I have read many text supervised classification tutorials and I implemented tidytext, qunateda, tm, text2vec, RTextTools for my data. Until now, I have one unsolved puzzle. It seems there is no general consensus on when to tokenize the text data. Before or after the train-test split?. In one stack overflow post, some argued that it is even illegal to tokenize before you split. With dfm_match functions, quanteda package looks like it is designed to do the tokenization after splitting the data. Others recommend doing the split after preprocessing. I have seen nice tutorials by Julia Silge and Emil Hvitfeldt.
To me, it would save me many lines of code if I do the preprocessing step before the split. But, what are the risks? Data leakage or what? Is there any evidence comparing the two in terms of classification performance, validity, etc?

- 57,590
- 26
- 140
- 166

- 186
- 11
-
1I’m voting to close this question because it is not about programming as defined in the [help] but about ML theory and/or methodology - please see the intro & **NOTE** in the `machine-learning` [tag info](https://stackoverflow.com/tags/machine-learning/info). – desertnaut Dec 24 '20 at 11:04
1 Answers
"Illegal split"? Sounds interesting (and possibly fun) but I've never heard of that.
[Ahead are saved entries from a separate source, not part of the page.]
Lemma add_element_ok s l h :
  zlen l + 1 < 2 ^ 62 ->
  v_head (view s) = chain_head c l ->
  (forall i, v_states (view s) !! i =
    if bool_decide (0 <= i < zlen l /\ (i + 1) mod markFreq c = 0)
    then Some (chain_head c (take (Z.to_nat (i + 1)) l)) else None) ->
  (forall k, v_index (view s) !! k = Z.of_nat <$> first_index k (l ++ [h])) ->
  (forall i, v_element (view s) !! i = if bool_decide (0 <= i) then Some <$> l !! Z.to_nat i else None) ->
  exists s', add_element c (chain_head c l) (Some h) s = Ok s' /\ chain_inv c s' (l ++ [h]).
Proof.
  intros Hl Hh Hst Hix Hel. pose proof (zlen_nonneg l). unfold add_element.
  rewrite Count_chain_head by (done || lia). rewrite u64_small by (unfold is_u64; lia).
  destruct (Element_Put_view (zlen l) (Some h) s) as (s1 & -> & Hv1). cbn [res_bind].
  pose proof (chain_head_snoc p l h) as Hsn. unfold chain_add in Hsn. cbv zeta in Hsn.
  rewrite Count_chain_head in Hsn by (done || lia).
  assert (Hland : Z.land (zlen l + 1) (markMask c) = (zlen l + 1) mod markFreq c)
    by (rewrite land_mask, markFreq_eq by done; done).
  rewrite Hland in *. destruct (Z.eqb_spec ((zlen l + 1) mod markFreq c) 0) as [Hz|Hz].
  - rewrite <- Hsn. rewrite MerkleState_Copy_id, Count_chain_head by
      (try done; rewrite zlen_app; change (zlen [h]) with 1; lia).
    rewrite zlen_app. change (zlen [h]) with 1.
    rewrite (u64_small (zlen l + 1)), u64_small by (unfold is_u64; lia).
    replace (zlen l + 1 - 1) with (zlen l) by lia.
    destruct (States_Put_view (zlen l) (chain_head c (l ++ [h])) s1) as (s2 & -> & Hv2).
    cbn [res_bind].
    destruct (Head_Put_view (chain_head c (l ++ [h])) s2) as (s3 & -> & Hv3).
    exists s3. split; [done|].
    constructor; rewrite Hv3, Hv2, Hv1; cbn; try done.
    + intros i. destruct (decide (i = zlen l)) as [->|Hne].
      * rewrite lookup_insert_eq. by rewrite <- states_mark.
      * rewrite lookup_insert_ne by done. by apply states_snoc; [|left].
    + intros i. by apply element_snoc.
  - assert (Hput : exists s3, Head_Put (chain_head c (l ++ [h])) s1 = Ok s3 /\
      chain_inv c s3 (l ++ [h])).
    { destruct (Head_Put_view (chain_head c (l ++ [h])) s1) as (s3 & -> & Hv3).
      exists s3. split; [done|]. constructor; rewrite Hv3, Hv1; cbn; try done.
      - intros i. by apply states_snoc; [|right].
      - intros i. by apply element_snoc. }
    destruct Hput as (s3 & Hput & Hinv). exists s3. split; [|done].
    destruct ((zlen l + 1) mod markFreq c =? 1); cbn [res_bind]; rewrite <- Hsn, Hput; done.
Qed.

Lemma AddHash_ok s l h unique :
  chain_inv c s l -> length h = 32%nat -> zlen l + 1 < 2 ^ 62 ->
  exists s', AddHash c (Some h) unique s = Ok s' /\
    if decide (unique = true /\ h ∈ l) then s' = s else chain_inv c s' (l ++ [h]).
Proof.
  intros Hi Hh Hl. pose proof (zlen_nonneg l). unfold AddHash. rewrite Head_Get_view.
  cbn [res_bind]. change (hb (Some h)) with h.
  rewrite (inv_head _ _ _ Hi), ElementIndex_Get_view.
  rewrite (inv_index _ _ _ Hi), MapKeyBytes_32 by done.
  destruct (first_index h l) as [i|] eqn:Hfi; cbn [fmap option_fmap option_map found].
  - pose proof (list_elem_of_lookup_2 _ _ _ (first_index_Some _ _ _ Hfi)) as Hin.
    destruct (decide (unique = true /\ h ∈ l)) as [[-> _]|Hno]; [by exists s|].
    destruct unique; [by destruct Hno|].
    apply add_element_ok; try (done || lia || apply Hi). intros k.
    rewrite (inv_index _ _ _ Hi), first_index_snoc.
    destruct (first_index k l) eqn:Hk; [done|]. case_decide as Hd; [|done]. subst. congruence.
  - destruct (decide (unique = true /\ h ∈ l)) as [[_ Hin]|_]; [by apply first_index_None in Hfi|].
    unfold errors_new. cbn.
    rewrite Count_chain_head by (done || lia). rewrite u64_small by (unfold is_u64; lia).
    destruct (ElementIndex_Put_view h (zlen l) s) as (s1 & -> & Hv1). cbn [res_bind].
    rewrite MapKeyBytes_32 in Hv1 by done.
    apply add_element_ok; rewrite ?Hv1; cbn; try (done || lia || apply Hi). intros k.
    rewrite first_index_snoc. destruct (decide (h = k)) as [<-|Hne].
    + by rewrite lookup_insert_eq, Hfi.
    + rewrite lookup_insert_ne, (inv_index _ _ _ Hi) by done. by destruct (first_index k l).
Qed.

(** ** Elements and their indices *)

Lemma GetElementIndex_inv s l h :
  chain_inv c s l -> length h = 32%nat -> zlen l < 2 ^ 62 ->
  GetElementIndex h s = found (Z.of_nat <$> first_index h l).
Proof.
  intros Hi Hh Hl. unfold GetElementIndex.
  rewrite ElementIndex_Get_view, (inv_index _ _ _ Hi), MapKeyBytes_32 by done.
  destruct (first_index h l) as [i|] eqn:Hf; [|done]. simpl. f_equal. apply i64_small.
  pose proof (lookup_lt_Some _ _ _ (first_index_Some _ _ _ Hf)).
  unfold is_i64, zlen in *. lia.
Qed.

Lemma Get_inv s l i :
  chain_inv c s l -> zlen l < 2 ^ 62 -> Z.of_nat i < 2 ^ 63 ->
  Get (Z.of_nat i) s = found (Some <$> l !! i).
Proof.
  intros Hi Hl Hs. unfold Get. rewrite u64_small by (unfold is_u64; lia).
  rewrite Element_Get_view, (inv_element _ _ _ Hi), bool_decide_true by lia.
  by rewrite Nat2Z.id.
Qed.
The question is: Under what circumstance could it make a difference, and how? Train-test splits partition the documents. Whether you tokenize them before you split or after may be irrelevant, since the documents will still contain the same tokens.
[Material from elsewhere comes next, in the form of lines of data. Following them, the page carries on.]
(* ===== verification/BptKeys.v ===== *)
(** * Bits of keys and node keys of the Patricia tree

    A key is read bit by bit from the most significant bit of its first byte; the
    node key of a height is the key's first bits, a one, and zeros. *)

From S2P Require Import Prelude Sha256 Storage Bpt.
Local Open Scope nat_scope.

(** ** Bits *)

Definition kbit (k : bytes) (i : nat) : bool :=
  Z.testbit (b2z (nth (i / 8) k Byte.x00)) (7 - Z.of_nat (i mod 8)).

(** The key follows the path. *)
Definition agree (π : path) (k : bytes) : Prop := forall i b, π !! i = Some b -> kbit k i = b.

Lemma agree_nil k : agree [] k.
Proof. by intros i b. Qed.

Lemma agree_snoc π b k : agree (π ++ [b]) k <-> agree π k /\ kbit k (length π) = b.
Proof.
  split.
  - intros H. split.
    + intros i c Hi. apply H. by apply lookup_app_l_Some.
    + apply H. by rewrite lookup_app_r, Nat.sub_diag by lia.
  - intros [H Hb] i c Hi. apply lookup_app_Some in Hi as [Hi|[Hle Hi]]; [by apply H|].
    apply list_lookup_singleton_Some in Hi as [Hz <-]. by replace i with (length π) by lia.
Qed.

Lemma b2z_eq_bits a b :
  (forall n, (0 <= n < 8)%Z -> Z.testbit (b2z a) n = Z.testbit (b2z b) n) -> a = b.
Proof.
  intros H. apply b2z_inj, Z.bits_inj'. intros n Hn.
  destruct (decide (n < 8)%Z); [apply H; lia|].
  pose proof (b2z_range a). pose proof (b2z_range b).
  by rewrite !(testbit_above_pow _ 8) by (change (2 ^ 8)%Z with 256%Z; lia).
Qed.

Lemma kbit_inj k k' :
  length k = 32 -> length k' = 32 -> (forall i, i < 256 -> kbit k i = kbit k' i) -> k = k'.
Proof.
  intros Hk Hk' H. apply nth_ext with (d := Byte.x00) (d' := Byte.x00); [lia|].
  intros j Hj. apply b2z_eq_bits. intros n Hn.
  specialize (H (j * 8 + Z.to_nat (7 - n)) ltac:(lia)). unfold kbit in H.
  replace ((j * 8 + Z.to_nat (7 - n)) / 8) with j in H by
    (apply Nat.div_unique with (Z.to_nat (7 - n)); lia).
  replace ((j * 8 + Z.to_nat (7 - n)) mod 8) with (Z.to_nat (7 - n)) in H by
    (apply Nat.mod_unique with j; lia).
  by replace (7 - Z.of_nat (Z.to_nat (7 - n)))%Z with n in H by lia.
Qed.

Lemma agree_full π k k' :
  length π = 256 -> length k = 32 -> length k' = 32 -> agree π k -> agree π k' -> k = k'.
Proof.
  intros Hπ Hk Hk' H H'. apply kbit_inj; [done..|]. intros i Hi.
  destruct (lookup_lt_is_Some_2 π i) as [b Hb]; [lia|]. by rewrite (H i b), (H' i b).
Qed.

Lemma shiftr_3 (h : nat) : Z.shiftr (Z.of_nat h) 3 = Z.of_nat (h / 8).
Proof. rewrite Z.shiftr_div_pow2, Nat2Z.inj_div by lia. done. Qed.

Lemma land_7 (h : nat) : Z.land (Z.of_nat h) 7 = Z.of_nat (h mod 8).
Proof. change 7%Z with (Z.ones 3). rewrite Z.land_ones, Nat2Z.inj_mod by lia. done. Qed.

Lemma land_pow2_eqb x n : (0 <= n)%Z -> (Z.land (2 ^ n) x =? 0)%Z = negb (Z.testbit x n).
Proof.
  intros Hn. destruct (Z.testbit x n) eqn:Hb; simpl.
  - apply Z.eqb_neq. intros H. apply (f_equal (fun z => Z.testbit z n)) in H.
    rewrite Z.land_spec, Z.pow2_bits_true, Hb, Z.bits_0 in H by done. done.
  - apply Z.eqb_eq, Z.bits_inj'. intros m Hm. rewrite Z.land_spec, Z.bits_0.
    destruct (decide (n = m)) as [<-|Hne]; [by rewrite Hb, andb_false_r|].
    by rewrite Z.pow2_bits_false by done.
Qed.

Lemma key_bit_spec (h : nat) k :
  length k = 32 -> h < 256 -> key_bit (Z.of_nat h) k = Ok (kbit k h).
Proof.
  intros Hk Hh. unfold key_bit. rewrite shiftr_3, land_7.
  assert (h / 8 < 32) by (apply Nat.Div0.div_lt_upper_bound; lia).
  pose proof (Nat.mod_upper_bound h 8 ltac:(lia)).
  replace (u8 (Z.of_nat (h / 8))) with (Z.of_nat (h / 8)) by (unfold u8; rewrite Z.mod_small; lia).
  destruct (lookup_lt_is_Some_2 k (h / 8)) as [b Hb]; [lia|].
  rewrite (index_ok k (h / 8) b Hb). cbn [res_bind]. f_equal.
  replace (Z.shiftr 128 (Z.of_nat (h mod 8))) with (2 ^ (7 - Z.of_nat (h mod 8)))%Z.
  - rewrite land_pow2_eqb by lia. rewrite negb_involutive. unfold kbit.
    by rewrite (nth_lookup_Some _ _ _ _ Hb).
  - change 128%Z with (2 ^ 7)%Z. rewrite Z.shiftr_div_pow2, <- Z.pow_sub_r by lia. done.
Qed.

(** ** Node keys *)

Lemma nth_Key_zero j n : nth j (replicate n Byte.x00) Byte.x00 = Byte.x00.
Proof. revert j. induction n; intros [|j]; simpl; auto. Qed.

Lemma node_byte_bits b s n :
  (0 <= b < 256)%Z -> (0 <= s <= 7)%Z -> (0 <= n < 8)%Z ->
  Z.testbit (u8 (Z.shiftl (Z.lor (Z.shiftr b s) 1) s)) n =
  if (n <? s)%Z then false else if (n =? s)%Z then true else Z.testbit b n.
Proof.
  intros Hb Hs Hn. unfold u8. change 256%Z with (2 ^ 8)%Z.
  rewrite Z.mod_pow2_bits_low, Z.shiftl_spec by lia.
  destruct (Z.ltb_spec n s); [by rewrite Z.testbit_neg_r by lia|].
  rewrite Z.lor_spec, Z.shiftr_spec by lia. replace (n - s + s)%Z with n by lia.
  destruct (Z.eqb_spec n s) as [->|Hne].
  - rewrite Z.sub_diag. simpl. apply orb_true_r.
  - change 1%Z with (2 ^ 0)%Z. rewrite Z.pow2_bits_false by lia. apply orb_false_r.
Qed.

Lemma GetNodeKey_eq (h : nat) k :
  h <= 254 -> length k = 32 ->
  exists b, GetNodeKey (Z.of_nat h) k =
    (take (h / 8) k ++ b :: replicate (31 - h / 8) Byte.x00, true) /\
    (forall n, (0 <= n < 8)%Z -> Z.testbit (b2z b) n =
      let s := (7 - Z.of_nat (h mod 8))%Z in
      if (n <? s)%Z then false else if (n =? s)%Z then true
      else Z.testbit (b2z (nth (h / 8) k Byte.x00)) n).
Proof.
  intros Hh Hk. unfold GetNodeKey. rewrite (proj2 (Z.ltb_ge _ _)) by lia.
  rewrite shiftr_3, land_7, Nat2Z.id.
  assert (h / 8 < 32) by (apply Nat.Div0.div_lt_upper_bound; lia).
  pose proof (Nat.mod_upper_bound h 8 ltac:(lia)).
  eexists. split.
  - f_equal. rewrite <- app_assoc. rewrite take_app_ge by (rewrite length_take; lia).
    rewrite length_take, Nat.min_l by lia. f_equal.
    replace (32 - h / 8) with (S (31 - h / 8)) by lia. simpl. f_equal.
    unfold Key_zero. rewrite take_replicate. f_equal. lia.
  - intros n Hn. cbv zeta. rewrite b2z_z2b_small by (unfold u8; apply Z.mod_pos_bound; lia).
    rewrite node_byte_bits; [done|apply b2z_range|lia|lia].
Qed.

Lemma GetNodeKey_length (h : nat) k : h <= 254 -> length k = 32 ->
  length (fst (GetNodeKey (Z.of_nat h) k)) = 32.
Proof.
  intros Hh Hk. destruct (GetNodeKey_eq h k Hh Hk) as (b & -> & _). cbn [fst].
  assert (h / 8 < 32) by (apply Nat.Div0.div_lt_upper_bound; lia).
  rewrite length_app, length_take, length_cons, length_replicate. lia.
Qed.

(** The bits of a node key. *)
Lemma GetNodeKey_bits (h : nat) k i : h <= 254 -> length k = 32 -> i < 256 ->
  kbit (fst (GetNodeKey (Z.of_nat h) k)) i =
  if decide (i < h) then kbit k i else bool_decide (i = h).
Proof.
  intros Hh Hk Hi. destruct (GetNodeKey_eq h k Hh Hk) as (b & -> & Hb). cbn [fst]. unfold kbit.
  assert (Hh8 : h / 8 < 32) by (apply Nat.Div0.div_lt_upper_bound; lia).
  pose proof (Nat.mod_upper_bound h 8 ltac:(lia)). pose proof (Nat.mod_upper_bound i 8 ltac:(lia)).
  pose proof (Nat.div_mod_eq h 8). pose proof (Nat.div_mod_eq i 8).
  destruct (decide (i / 8 < h / 8)) as [Hlt|Hge].
  - rewrite app_nth1 by (rewrite length_take; lia). rewrite decide_True by lia.
    by rewrite nth_firstn, (proj2 (Nat.ltb_lt _ _)) by done.
  - rewrite app_nth2 by (rewrite length_take; lia). rewrite length_take, Nat.min_l by lia.
    destruct (decide (i / 8 = h / 8)) as [He|Hne].
    + rewrite He, Nat.sub_diag. simpl nth. rewrite Hb by lia. cbv zeta.
      destruct (Z.ltb_spec (7 - Z.of_nat (i mod 8)) (7 - Z.of_nat (h mod 8))).
      { rewrite decide_False, bool_decide_false by lia. done. }
      destruct (Z.eqb_spec (7 - Z.of_nat (i mod 8)) (7 - Z.of_nat (h mod 8))).
      { rewrite decide_False, bool_decide_true by lia. done. }
      rewrite decide_True by lia. done.
    + replace (i / 8 - h / 8) with (S (i / 8 - h / 8 - 1)) by lia. simpl nth.
      rewrite nth_Key_zero. rewrite decide_False, bool_decide_false by lia. apply Z.bits_0.
Qed.

(** [nk] is the node key of the path. *)
Definition key_of (π : path) (nk : bytes) : Prop :=
  forall k, length k = 32 -> agree π k -> nk = fst (GetNodeKey (Z.of_nat (length π)) k).

Lemma key_of_intro π k :
  length k = 32 -> agree π k -> key_of π (fst (GetNodeKey (Z.of_nat (length π)) k)).
Proof.
  intros Hk Ha k' Hk' Ha'. destruct (decide (length π <= 254)) as [Hle|Hgt].
  - apply kbit_inj; [by apply GetNodeKey_length..|]. intros i Hi.
    rewrite !GetNodeKey_bits by done. destruct (decide (i < length π)) as [Hlt|]; [|done].
    destruct (lookup_lt_is_Some_2 π i Hlt) as [b Hb]. by rewrite (Ha i b), (Ha' i b).
  - unfold GetNodeKey. by rewrite (proj2 (Z.ltb_lt _ _)) by lia.
Qed.

(** Paths of keys up to the limit of 254 have different node keys. *)
Lemma key_of_inj π π' nk k k' :
  length π <= 254 -> length π' <= 254 -> key_of π nk -> key_of π' nk ->
  length k = 32 -> agree π k -> length k' = 32 -> agree π' k' -> π = π'.
Proof.
  intros Hπ Hπ' H H' Hk Ha Hk' Ha'.
  pose proof (H k Hk Ha) as E. pose proof (H' k' Hk' Ha') as E'.
  assert (Hbits : forall i, i < 256 ->
    (if decide (i < length π) then kbit k i else bool_decide (i = length π)) =
    (if decide (i < length π') then kbit k' i else bool_decide (i = length π'))).
  { intros i Hi. rewrite <- !GetNodeKey_bits by done. by rewrite <- E, <- E'. }
  assert (Hlen : length π = length π').
  { destruct (decide (length π < length π')) as [Hlt|].
    - specialize (Hbits (length π') ltac:(lia)).
      rewrite !decide_False, bool_decide_false, bool_decide_true in Hbits by lia. done.
    - destruct (decide (length π' < length π)) as [Hlt|]; [|lia].
      specialize (Hbits (length π) ltac:(lia)).
      rewrite !decide_False in Hbits by lia. rewrite bool_decide_true, bool_decide_false in Hbits by lia.
      done. }
  apply list_eq. intros i. destruct (decide (i < length π)) as [Hlt|Hge].
  - destruct (lookup_lt_is_Some_2 π i Hlt) as [b Hb].
    destruct (lookup_lt_is_Some_2 π' i ltac:(lia)) as [b' Hb'].
    specialize (Hbits i ltac:(lia)). rewrite !decide_True in Hbits by lia.
    rewrite (Ha i b Hb), (Ha' i b' Hb') in Hbits. by rewrite Hb, Hb', Hbits.
  - by rewrite !(proj2 (lookup_ge_None _ _)) by lia.
Qed.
However, once you construct a matrix from those tokens, if you have done this after the split, then the feature sets of your model matrix may differ from those in your test set. To predict on a test set, the test data's features must conform to those from the training matrix. There are several possibilities for handling mismatches.
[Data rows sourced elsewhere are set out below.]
Lemma WalkRange_spec fuel : forall π e count key values b,
  node_wf π e -> length key = 32 -> length π < 256 -> 257 <= length π + fuel -> (zlen values < count)%Z ->
  WalkRange fuel false e count key values b =
  Ok (e, true, more count values (from_key key (length π) e)).
Proof.
  induction fuel as [|fuel IH]; intros π e count key values b Hw Hk Hlt Hf Hv; [lia|].
  pose proof (LoadNext_wf _ _ b Hw) as Hload. inversion Hw as [? nk h l r Hl Hr Hn Hz]; subst.
  cbn [WalkRange]. rewrite Hload. cbn [res_bind]. rewrite (proj2 (Z.leb_gt _ _)) by done.
  rewrite key_bit_spec by done. cbn [res_bind from_key].
  assert (Hwalk : forall d e vals, wf (π ++ [d]) e -> (zlen vals < count)%Z ->
    match e with
    | ENil => Ok (e, true, vals)
    | ENode _ _ _ _ _ => WalkRange fuel false e count key vals b
    | EValue k h => Ok (e, true, if bytes_eqb key k then vals else vals ++ [(k, h)])
    | ENotLoaded => Panic "interface conversion"
    end = Ok (e, true, more count vals (from_key key (Datatypes.S (length π)) e))).
  { intros d e vals He Hv'. destruct e as [|k0 h0|ht' nk' h' l' r'|].
    - simpl. by rewrite more_nil.
    - simpl. destruct (bytes_eqb key k0); [by rewrite more_nil|by rewrite more_one].
    - replace (Datatypes.S (length π)) with (length (π ++ [d])) by (rewrite length_app; simpl; lia).
      apply IH; try done; [by apply wf_node_wf in He| |rewrite length_app; simpl; lia].
      apply (wf_room _ _ _ _ _ _ He). rewrite length_app. simpl. lia.
    - by inversion He. }
  destruct (kbit key (length π)).
  - rewrite (Hwalk true l values Hl) by done. cbn [res_bind]. rewrite <- more_app.
    set (vals := more count values _).
    destruct (Z.leb_spec count (zlen vals)); [by rewrite more_full|].
    destruct r as [|k0 h0|ht' nk' h' l' r'|].
    + simpl. by rewrite more_nil.
    + simpl. unfold other. simpl. destruct (bytes_eqb key k0); simpl; [by rewrite more_nil|by rewrite more_one].
    + rewrite (WalkRange_found fuel (π ++ [false])); [done|by apply wf_node_wf in Hr| |rewrite length_app; simpl; lia].
      apply (wf_room _ _ _ _ _ _ Hr). rewrite length_app. simpl. lia.
    + by inversion Hr.
  - cbn [res_bind]. rewrite (proj2 (Z.leb_gt _ _)) by done. by rewrite (Hwalk false r values Hr).
Qed.

End Range.

(** ** The order of the values *)

Lemma entries_contents π e k h : wf π e -> (k, h) ∈ entries_of e <-> contents e !! k = Some h.
Proof.
  intros Hw. induction Hw as [|π k0 h0 Hk Hh Ha|π nk h0 l r Hl IHl Hr IHr Hn Hz Ht]; simpl.
  - rewrite lookup_empty. split; [intros Hx; by apply not_elem_of_nil in Hx|done].
  - rewrite list_elem_of_singleton, lookup_singleton_Some. split; [intros [= -> ->]|intros [-> ->]]; done.
  - rewrite elem_of_app, IHl, IHr. split.
    + intros [E|E]; [by rewrite (lookup_union_Some_l _ _ _ _ E)|].
      rewrite lookup_union_r; [done|]. destruct (contents l !! k) as [v|] eqn:El; [|done].
      pose proof (wf_bit _ _ _ _ _ Hl El). pose proof (wf_bit _ _ _ _ _ Hr E). congruence.
    + intros E. apply lookup_union_Some_raw in E as [E|[_ E]]; auto.
Qed.

Lemma filter_other key l : (forall h, (key, h) ∉ l) -> List.filter (other key) l = l.
Proof.
  induction l as [|[k h] l IH]; intros Hk; [done|]. simpl. unfold other at 1. simpl.
  destruct (bytes_eqb key k) eqn:E.
  - apply bytes_eqb_eq in E as ->. exfalso. apply (Hk h). left.
  - simpl. f_equal. apply IH. intros h' Hin. apply (Hk h'). by right.
Qed.

Lemma from_key_present π e k h :
  wf π e -> contents e !! k = Some h ->
  exists pre, entries_of e = pre ++ (k, h) :: from_key k (length π) e.
Proof.
  intros Hw. induction Hw as [|π k0 h0 Hk Hh Ha|π nk h0 l r Hl IHl Hr IHr Hn Hz Ht]; simpl; intros Hc.
  - by rewrite lookup_empty in Hc.
  - apply lookup_singleton_Some in Hc as [<- <-]. exists []. by rewrite bytes_eqb_refl.
  - pose proof Hc as Hc'. rewrite (contents_side π) in Hc by done.
    assert (Hlen : forall d, length (π ++ [d]) = S (length π)) by (intros; rewrite length_app; simpl; lia).
    destruct (kbit k (length π)) eqn:Hb.
    + destruct (IHl Hc) as [pre E]. rewrite Hlen in E. exists pre.
      rewrite E, <- app_assoc. simpl. do 2 f_equal. rewrite filter_other; [done|]. intros h' Hin.
      apply (entries_contents _ _ _ _ Hr) in Hin. pose proof (wf_bit _ _ _ _ _ Hr Hin). congruence.
    + destruct (IHr Hc) as [pre E]. rewrite Hlen in E. exists (entries_of l ++ pre).
      by rewrite E, <- app_assoc.
Qed.

(** [FirstPossibleBptKey]. *)
Definition FirstPossibleBptKey : bytes := replicate 32 Byte.xff.

Lemma kbit_first i : i < 256 -> kbit FirstPossibleBptKey i = true.
Proof.
  intros Hi. unfold kbit, FirstPossibleBptKey.
  assert (i / 8 < 32) by (apply Nat.Div0.div_lt_upper_bound; lia).
  rewrite (nth_lookup_Some _ _ _ Byte.xff) by (by apply lookup_replicate_2).
  pose proof (Nat.mod_upper_bound i 8 ltac:(lia)).
  change (b2z Byte.xff) with (Z.ones 8). apply Z.ones_spec_low. lia.
Qed.

Lemma from_key_first π e :
  wf π e -> length π <= 256 -> contents e !! FirstPossibleBptKey = None ->
  from_key FirstPossibleBptKey (length π) e = entries_of e.
Proof.
  intros Hw. induction Hw as [|π k0 h0 Hk Hh Ha|π nk h0 l r Hl IHl Hr IHr Hn Hz Ht];
    intros Hlen Hc; try done.
  - simpl in *. destruct (bytes_eqb FirstPossibleBptKey k0) eqn:E; [|done].
    apply bytes_eqb_eq in E as <-. by rewrite lookup_singleton_eq in Hc.
  - assert (Hroom : length π < 256) by (apply (wf_room π (Z.of_nat (length π)) nk h0 l r); [by constructor|done]).
    cbn [from_key entries_of contents] in *. apply lookup_union_None in Hc as [Hcl Hcr].
    rewrite kbit_first by done.
    assert (Hs : forall d, length (π ++ [d]) = S (length π)) by (intros; rewrite length_app; simpl; lia).
    specialize (IHl ltac:(rewrite Hs; lia) Hcl). rewrite Hs in IHl. rewrite IHl. f_equal.
    apply filter_other. intros h Hin. apply (entries_contents _ _ _ _ Hr) in Hin. congruence.
Qed.

Lemma entries_NoDup π e : wf π e -> NoDup (entries_of e).*1.
Proof.
  intros Hw. induction Hw as [|π k0 h0 Hk Hh Ha|π nk h0 l r Hl IHl Hr IHr Hn Hz Ht]; simpl.
  - constructor.
  - apply NoDup_singleton.
  - rewrite fmap_app. apply NoDup_app. split; [done|]. split; [|done].
    intros k H1 H2. apply list_elem_of_fmap in H1 as ([k1 h1] & -> & H1).
    apply list_elem_of_fmap in H2 as ([k2 h2] & E & H2). simpl in *. subst k2.
    apply (entries_contents _ _ _ _ Hl) in H1. apply (entries_contents _ _ _ _ Hr) in H2.
    pose proof (wf_bit _ _ _ _ _ Hl H1). pose proof (wf_bit _ _ _ _ _ Hr H2). congruence.
Qed.

(** The same facts at the root. *)
Section Root.
Context {S : Type} `{KeyValueLaws S} (b : BPT S) (m : gmap bytes bytes) (Hi : bpt_inv b m).

Lemma root_entries k h : (k, h) ∈ entries_of (Root b) <-> m !! k = Some h.
Proof.
  pose proof (inv_wf _ _ Hi) as Hw. rewrite <- (inv_contents _ _ Hi).
  inversion Hw as [? nk h0 l r Hl Hr Hn Hz Eπ E]; subst. simpl. rewrite elem_of_app.
  rewrite (entries_contents [true] l), (entries_contents [false] r) by done. split.
  - intros [E'|E']; [by rewrite (lookup_union_Some_l _ _ _ _ E')|].
    rewrite lookup_union_r; [done|]. destruct (contents l !! k) as [v|] eqn:El; [|done].
    pose proof (wf_bit [] _ _ _ _ Hl El). pose proof (wf_bit [] _ _ _ _ Hr E'). congruence.
  - intros E'. apply lookup_union_Some_raw in E' as [E'|[_ E']]; auto.
Qed.

Lemma root_entries_perm : entries_of (Root b) ≡ₚ map_to_list m.
Proof.
  apply NoDup_Permutation.
  - apply (NoDup_fmap_1 fst). pose proof (inv_wf _ _ Hi) as Hw. inversion Hw as [? nk h0 l r Hl Hr]; subst.
    simpl. rewrite fmap_app. apply NoDup_app. split; [by apply (entries_NoDup [true])|].
    split; [|by apply (entries_NoDup [false])].
    intros k Hk1 Hk2. apply list_elem_of_fmap in Hk1 as ([k1 h1] & -> & Hk1).
    apply list_elem_of_fmap in Hk2 as ([k2 h2] & E & Hk2). simpl in *. subst k2.
    apply (entries_contents [true] l) in Hk1; [|done]. apply (entries_contents [false] r) in Hk2; [|done].
    pose proof (wf_bit [] _ _ _ _ Hl Hk1). pose proof (wf_bit [] _ _ _ _ Hr Hk2). congruence.
  - apply NoDup_map_to_list.
  - intros [k h]. by rewrite root_entries, elem_of_map_to_list.
Qed.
Feature in the training set, but absent from the test set. In quanteda.textmodels, which has a (convenient!) option in the
predict()
to make the prediction matrix conform to the training matrix automagically, this means that the test set will have this feature added but counted as zero. This is justified by considering that the feature added information to the training data, and its absence can be counted in the test data as informative.Feature not in the training set, but is in the test set. Most of the time, you would want to ignore this feature altogether. Why? Because there is no information about it in the trained model, so its effect will either be undefined, or due entirely to smoothing.
Getting back to the question, how can it make a difference? The main thing I can see is when a document-feature matrix (dfm) is formed and then split on rows, and some features in the training set are entirely zero (but not zero in the test set). If the split is done in a way that includes the zero-frequency features, then some supervised methods will smooth this so that their smoothed value is included.
Here's an example from quanteda, using the Naive Bayes classifier, which uses +1 smoothing by default on all features.
Let's form a simple dfm with two classes.
library("quanteda")
## Package version: 2.1.1
txt <- c(
d1 = "a a b b d",
d2 = "a a a b b",
d3 = "a b d d d",
d4 = "a a b c d"
)
y <- c("black", "black", "white", NA)
train <- c(TRUE, TRUE, TRUE, FALSE)
test <- !train
Now tokenize first, split after. Notice the feature c
is zero for entire three training set documents, but will be present in the training set if the index slicing is done on this combined dfm.
dfmat1 <- tokens(txt) %>%
dfm()
dfmat1
## Document-feature matrix of: 4 documents, 4 features (25.0% sparse).
## features
## docs a b d c
## d1 2 2 1 0
## d2 3 2 0 0
## d3 1 1 3 0
## d4 2 1 1 1
Feature c
is not included when the slicing is done prior to tokenization and forming the dfm.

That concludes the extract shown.